= PROBLEM DESCRIPTION =
Below are the records; give again exactly the line with "by apply (txn_size", the line with "intros Hr -> Ht Hs Hn ins.", and each line that lies between them, and nothing besides.

= RECORDS FOR THIS TASK =
------------------------------

(** The first half of a commit, up to the write of the header. *)
Lemma commit_point s D V blks :
  rep s D V [] (list_to_set blks) -> log_at s blks -> txn_ok blks -> head_is (D st) [] ->
  exists s' D' V', (write_log ;;; write_head) s = Ok tt s' /\ bio_only s s' /\
    steps (fun A => recovers_to A D \/ recovers_to A V) s s' D D' /\
    rep s' D' V' [] (list_to_set blks) /\ head_is (D' st) blks /\
    (forall i b, blks !! i = Some b -> D' (slot i) = V b /\ V' (slot i) = V b) /\
    (forall bn, ~ inlog bn -> D' bn = D bn /\ V' bn = V bn).
Proof.
  intros Hr Hl Ht Hh. pose proof (tx_len _ Ht) as Hlen.
  destruct (write_log_spec (fun A => recovers_to A D \/ recovers_to A V) s D V blks Hr Hl Ht) as (s1 & E1 & O1 & S1 & Hr1).
  { intros k Hk. left. by apply recovers_logging with blks. }
  rewrite (bind_Ok _ _ _ _ _ E1). set (D1 := upds _ _ _ D) in *. set (V1 := upds _ _ _ V) in *.
  assert (Hslot : forall A i b, blks !! i = Some b -> upds slot (fun j => V (blks !!! j)) (length blks) A (slot i) = V b).
  { intros A i b Hi. rewrite upds_in; [by rewrite (txn_lookup _ _ _ Hi)|by eapply lookup_lt_Some|].
    intros j Hj. unfold slot. lia. }
  assert (Hhome : forall A bn, ~ inlog bn -> upds slot (fun j => V (blks !!! j)) (length blks) A bn = A bn).
  { intros A bn Hbn. apply upds_out. intros i Hi <-. apply Hbn, inlog_slot. lia. }
  destruct (write_head_spec s1 D1 V1 (list_to_set blks) blks Hr1) as (s2 & d & d' & E2 & O2 & W2 & Ed & Hd & Hr2).
  { rewrite elem_of_list_to_set. intros Hin. destruct (tx_home _ Ht st Hin). lg_lia. }
  { by apply (txn_size blks 0). } { by eapply log_at_bio. } { done. } { intros b Hb. apply (tx_home _ Ht b Hb). }
  exists s2, (vupd D1 st d), (vupd V1 st d). split; [done|]. split; [by eapply bio_only_trans|].
  assert (Hs : forall (A : blocks) i, vupd A st d (slot i) = A (slot i)) by (intros A i; apply vupd_ne; unfold slot; lia).
  assert (Hn : forall (A : blocks) bn, ~ inlog bn -> vupd A st d bn = A bn) by (intros A bn Hbn; apply vupd_ne; lg_lia).
  split.
  - eapply steps_trans; [apply _|exact S1|]. eapply steps_write; [apply _|exact W2|done|left; by apply recovers_logging with blks|].
    right. apply (recovers_installing (vupd D1 st d) V blks (fun _ => ∅) 0); [by rewrite vupd_eq|done|lia| |].
    + intros i b Hi. rewrite Hs. unfold D1. by rewrite (Hslot _ i b).
    + intros bn Hbn Hnb. rewrite Hn by done. unfold D1. rewrite Hhome by done.
      apply (bl_clean _ _ _ _ _ bn Hr); [apply not_elem_of_nil|by rewrite elem_of_list_to_set].
  - split; [done|]. split; [by rewrite vupd_eq|]. split.
    + intros i b Hi. rewrite !Hs. unfold D1, V1. by rewrite !(Hslot _ i b).
    + intros bn Hbn. rewrite !Hn by done. unfold D1, V1. by rewrite !Hhome.
Qed.

Lemma installed_home D V D2 V2 blks P s :
  rep s D V [] P -> P = list_to_set blks -> txn_ok blks ->
  (forall i b, blks !! i = Some b -> D2 (slot i) = V b /\ V2 (slot i) = V b) ->
  (forall bn, ~ inlog bn -> D2 bn = D bn /\ V2 bn = V bn) ->
  let ins := upds (fun j => blks !!! j) (fun j => V2 (slot j)) (length blks) in
  home_eq (ins D2) V /\ home_eq (ins V2) V.
Proof.
  intros Hr -> Ht Hs Hn ins.
  assert (Hin : forall A bn, bn ∈ blks -> beq (ins A bn) (V bn)).
  { intros A bn [i Hi]%list_elem_of_lookup. unfold ins. rewrite (installed_in _ _ _ i) by (apply Ht || done).
    by rewrite (proj2 (Hs i bn Hi)). }
  split; intros bn Hbn; destruct (decide (bn ∈ blks)) as [H|H]; try by apply Hin.
  - unfold ins. rewrite installed_out by done. rewrite (proj1 (Hn bn Hbn)).
    apply (bl_clean _ _ _ _ _ bn Hr); [apply not_elem_of_nil|by rewrite elem_of_list_to_set].
  - unfold ins. rewrite installed_out by done. by rewrite (proj2 (Hn bn Hbn)).
Qed.

(** A commit moves the file system on disk from [D] to [V] at once. *)
Lemma commit_spec s D V blks :
  rep s D V [] (list_to_set blks) -> log_at s blks -> txn_ok blks -> head_is (D st) [] ->
  exists s' D' V', commit s = Ok tt s' /\ log_only s s' /\
    steps (fun A => recovers_to A D \/ recovers_to A V) s s' D D' /\
    rep s' D' V' [] ∅ /\ log_at s' [] /\ head_is (D' st) [] /\ home_eq D' V /\ home_eq V' V /\
    k_log s' = set_lh_n 0 (k_log s).
Proof.
  intros Hr Hl Ht Hh. unfold commit. rewrite bind_gets, (la_n _ _ Hl). destruct (Z.gtb_spec (Z.of_nat (length blks)) 0) as [Hpos|Hzero]; cbn [when].
  2: { destruct blks; [|cbn in Hzero; lia]. exists s, D, V. split; [done|]. split; [apply bio_log_only, bio_only_refl|].
    assert (He : home_eq D V) by (intros bn _; apply (bl_clean _ _ _ _ _ bn Hr); [apply not_elem_of_nil|set_solver]).
    split; [apply steps_quiet; [done|left; by apply recovers_done]|]. split_and!; try done.
    pose proof (la_n _ _ Hl). cbn in *. by destruct (k_log s); cbn in *; subst. }
  destruct (commit_point s D V blks Hr Hl Ht Hh) as (s2 & D2 & V2 & E2 & O2 & S2 & Hr2 & Hh2 & Hs2 & Hn2).
  rewrite <- bind_assoc, (bind_Ok _ _ _ _ _ E2).
  assert (Hins : forall k, (k <= length blks)%nat -> recovers_to (upds (fun j => blks !!! j) (fun j => V2 (slot j)) k D2) V).
  { intros k Hk. apply recovers_installing; [done..| |].
    - intros i b Hi. by rewrite (proj1 (Hs2 i b Hi)).
    - intros bn Hbn Hn. rewrite (proj1 (Hn2 bn Hbn)).
      apply (bl_clean _ _ _ _ _ bn Hr); [apply not_elem_of_nil|by rewrite elem_of_list_to_set]. }
  destruct (install_trans_spec (fun A => recovers_to A V) s2 D2 V2 blks false Hr2 (log_at_bio _ _ _ O2 Hl) Ht Hins)
    as (s3 & E3 & O3 & S3 & Hr3).
  rewrite (bind_Ok _ _ _ _ _ E3), bind_modify. set (D3 := upds _ _ _ D2) in *. set (V3 := upds _ _ _ V2) in *.
  assert (He : home_eq D3 V /\ home_eq V3 V) by (apply (installed_home D V D2 V2 blks (list_to_set blks) s); done).
  destruct (clear_head s3 D3 V3 V blks Hr3) as (s4 & D4 & V4 & E4 & O4 & S4 & Hr4 & Hl4 & Hh4 & He4 & HV4 & El4).
  { eapply log_at_bio; [exact O3|]. by eapply log_at_bio. } { apply He. } { by apply Hins. }
  exists s4, D4, V4. split; [done|]. split.
  { do 2 (eapply log_only_trans; [apply bio_log_only; eassumption|]). done. }
  split.
  { eapply steps_trans; [apply _|exact S2|]. eapply steps_weaken; [intros A HA; right; exact HA|].
    eapply steps_trans; [apply _|exact S3|exact S4]. }
  split_and!; [done|done|done|done| |].
  - intros bn Hbn. rewrite HV4 by lg_lia. by apply He.
  - rewrite El4. destruct (bio_only_fields _ _ O3) as (_ & _ & -> & _). by destruct (bio_only_fields _ _ O2) as (_ & _ & -> & _).
Qed.
End Log.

------------------------------

= RESPONSE TO THE TASK =
  { by apply (txn_size blks 0). } { by eapply log_at_bio. } { done. } { intros b Hb. apply (tx_home _ Ht b Hb). }
  exists s2, (vupd D1 st d), (vupd V1 st d). split; [done|]. split; [by eapply bio_only_trans|].
  assert (Hs : forall (A : blocks) i, vupd A st d (slot i) = A (slot i)) by (intros A i; apply vupd_ne; unfold slot; lia).
  assert (Hn : forall (A : blocks) bn, ~ inlog bn -> vupd A st d bn = A bn) by (intros A bn Hbn; apply vupd_ne; lg_lia).
  split.
  - eapply steps_trans; [apply _|exact S1|]. eapply steps_write; [apply _|exact W2|done|left; by apply recovers_logging with blks|].
    right. apply (recovers_installing (vupd D1 st d) V blks (fun _ => ∅) 0); [by rewrite vupd_eq|done|lia| |].
    + intros i b Hi. rewrite Hs. unfold D1. by rewrite (Hslot _ i b).
    + intros bn Hbn Hnb. rewrite Hn by done. unfold D1. rewrite Hhome by done.
      apply (bl_clean _ _ _ _ _ bn Hr); [apply not_elem_of_nil|by rewrite elem_of_list_to_set].
  - split; [done|]. split; [by rewrite vupd_eq|]. split.
    + intros i b Hi. rewrite !Hs. unfold D1, V1. by rewrite !(Hslot _ i b).
    + intros bn Hbn. rewrite !Hn by done. unfold D1, V1. by rewrite !Hhome.
Qed.

Lemma installed_home D V D2 V2 blks P s :
  rep s D V [] P -> P = list_to_set blks -> txn_ok blks ->
  (forall i b, blks !! i = Some b -> D2 (slot i) = V b /\ V2 (slot i) = V b) ->
  (forall bn, ~ inlog bn -> D2 bn = D bn /\ V2 bn = V bn) ->
  let ins := upds (fun j => blks !!! j) (fun j => V2 (slot j)) (length blks) in
  home_eq (ins D2) V /\ home_eq (ins V2) V.
Proof.
  intros Hr -> Ht Hs Hn ins.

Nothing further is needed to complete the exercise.